Brute-Force-Tools nutzen geleakte Passwortlisten und Statistik. Sie probieren erst bekannte Passwörter (die geleakten Listen) und davon als erstes die am häufigsten genutzten.
Bei PFX-Dateien werden sie wohl mit "1234567890" oder "123456" anfangen...

Fazit: Die gewählten Limits sind schon sinnvoll - bei der PFX-Datei eher zu gering.

Im Fall von ElsterSecure sogar definitiv, da die App sich nur verwenden lässt wenn eine Displaysperre auf dem Smartphone/Tablet eingerichtet ist (PIN, Fingerabdruck oder anderes). Das ist eine zwingende Sicherheitseinstellung von ElsterSecure.
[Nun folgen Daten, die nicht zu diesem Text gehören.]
(* ===== verification/Errors.v ===== *)
(** * Errors: src/src/agent/error.rs, and the serialisers as an interface

    The payloads of the external error types are their text. *)

From S2P Require Import Prelude Text Io.

Inductive Error :=
| ProcessAlreadyRunning
| ProcessNotRunning
| ProcessPidError
| ProcessPipeError
| ProcessSignalError (errno : Z)
| MalformedModList
| ModNotFound (mod_name mod_version : string)
| RconEmptyCommand
| RconNotConnected
| HeaderNotFound
| Aggregate (errors : list Error)
| Timeout
| FactorioDatFileSerde (e : string)
| Io (e : IoErrorKind)
| Json (e : string)
| Rcon (e : string)
| Reqwest (e : string)
| TomlDe (e : string)
| TomlSer (e : string)
| Zip (e : string).

(** An I/O call under [?] in a routine that returns [error::Result]. *)
Definition io {W A} (m : ST W (result IoErrorKind A)) : ST W (result Error A) :=
  st_map_err Io m.

(** [{:?}] of an error, derived by the compiler, and of an I/O error. *)
Class DebugError := { debug : Error → string; debug_io : IoErrorKind → string }.

(** ** Serialisers

    [serde_json] and [toml] on a type [A] of the program.  The laws are the
    ones they document for types whose [Serialize] and [Deserialize] are
    derived: what was written reads back, and the text is a [String]. *)
Class Codec (A : Type) := {
  enc : A → result string string;
  dec : string → result string A;
}.

Class CodecLaws (A : Type) `{Codec A} : Prop := {
  codec_roundtrip a s : enc a = Ok s → dec s = Ok a;
  codec_utf8 a s : enc a = Ok s → valid_utf8 s = true;
}.

(** A type is serialisable when its values never fail to serialise. *)
Class CodecTotal (A : Type) `{Codec A} : Prop := {
  codec_total a : ∃ s, enc a = Ok s;
}.

(** *** A concrete codec: a finite table of texts and values *)

Definition table_codec {A} `{EqDecision A} (t : list (string * A)) : Codec A := {|
  enc a := match list_find (λ e, e.2 = a) t with
           | Some (_, e) => Ok e.1 | None => Err "unserialisable"
           end;
  dec s := match list_find (λ e, e.1 = s) t with
           | Some (_, e) => Ok e.2 | None => Err "unknown text"
           end;
|}.

Lemma table_codec_laws {A} `{EqDecision A} (t : list (string * A)) :
  NoDup t.*1 → Forall (λ e, valid_utf8 e.1 = true) t → @CodecLaws A (table_codec t).
Proof.
  intros Hnd Hv. assert (∀ a s, @enc _ (table_codec t) a = Ok s →
    ∃ i, t !! i = Some (s, a)) as Hi.
  { intros a s. simpl. destruct (list_find _ t) as [[i [s' a']]|] eqn:Hf; [|done].
    apply list_find_Some in Hf as (Hl & <- & _). intros [= <-]. eauto. }
  split.
  - intros a s Hs. apply Hi in Hs as [i Hl]. simpl.
    destruct (list_find (λ e, e.1 = s) t) as [[j e]|] eqn:Hf.
    + destruct e as [s' a']. apply list_find_Some in Hf as (Hj & He & _). simpl in *. subst.
      assert (i = j) as ->; [|by simplify_eq].
      eapply NoDup_lookup; [done| |]; rw list_lookup_fmap ?Hl ?Hj //.
    + apply list_find_None in Hf. by eapply (Forall_lookup_1 _ _ _ _ Hf) in Hl.
  - intros a s Hs. apply Hi in Hs as [i Hl].
    by eapply (Forall_lookup_1 _ _ _ _ Hv) in Hl.
Qed.

(** *** A total one: a countable type through its encoding as a number *)

Fixpoint bits_of (p : positive) : string :=
  match p with
  | xH => ""
  | xO p' => String "0" (bits_of p')
  | xI p' => String "1" (bits_of p')
  end.
Fixpoint of_bits (s : string) : option positive :=
  match s with
  | "" => Some xH
  | String "0" s' => xO <$> of_bits s'
  | String "1" s' => xI <$> of_bits s'
  | _ => None
  end.

Lemma of_bits_of p : of_bits (bits_of p) = Some p.
Proof. induction p as [p IH|p IH|]; simpl; by rw ?IH. Qed.

Definition countable_codec {A} `{Countable A} : Codec A := {|
  enc a := Ok (bits_of (encode a));
  dec s := match of_bits s ≫= decode with Some a => Ok a | None => Err "unknown text" end;
|}.

Lemma countable_codec_laws {A} `{Countable A} : @CodecLaws A countable_codec.
Proof.
  split; simpl; intros a s [= <-].
  - by rw of_bits_of /= decode_encode.
  - apply valid_utf8_ascii. by induction (encode a).
Qed.

Lemma countable_codec_total {A} `{Countable A} : @CodecTotal A countable_codec.
Proof. split. simpl. eauto. Qed.

Open Scope st_scope.

Section ensure_dir.
Context {E : IoEnv}.

(** [if !dir.is_dir() { create_dir_all(dir)? }] *)
Lemma wp_ensure_dir p d Q w :
  file_in p d →
  (∀ w', node_of (files w') (resolve d) = Some Dir →
     kept p (files w) (files w') →
     node_of (files w') (resolve p) = node_of (files w) (resolve p) → Q (Ok ()) w') →
  (∀ e w', kept p (files w) (files w') → (no_faults → ¬ dir_ready (files w) d) →
     Q (Err e) w') →
  wp (b <- is_dir d ;;
      if negb b then io (fs_create_dir_all d) else st_ret (Ok ())) Q w.
Proof.
  intros (_ & _ & Hl & _) Hok Herr. st_go. apply wp_is_dir. intros b Hb.
  destruct b; cbn [negb].
  { st_go. apply Hok; cbn; [by apply Hb|apply kept_refl|done]. }
  unfold io. st_go. apply wp_fs_create_dir_all. cbn. intros r m' Hkeep Hlong Hnew Hd Hr.
  assert (kept p (files w) m') as Hk.
  { intros q f _. split; [|by auto]. intros Hq.
    destruct (decide (node_of m' q = node_of (files w) q)); [congruence|].
    apply Hnew in n. congruence. }
  destruct r as [[]|k]; cbn; [apply Hok; cbn; auto using longer_not_prefix|].
  apply Herr; [done|]. intros Hn Hrd. by specialize (Hr Hn Hrd).
Qed.
End ensure_dir.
Das ist richtig. Aber wie in #9 ausgeführt, wird mit dem Pin-Code meiner Displaysperre auch die App geöffnet, ohne zusätzliche Sperren. Das finde ich im Vergleich zu einem 10-stelligen Passwort eher wenig.

Ja, hier ist das wesentliche Sicherheitsmerkmal das Gerät, auf dem die App installiert ist, das geknackt werden muss. Eine verlorene Zertifikatsdatei kann hingegen völlig offline auf einer Serverfarm geknackt werden, reines Numbercunching, der ewige Wettlauf zwischen Bittiefe der Verschlüsselung und Rechenleistung.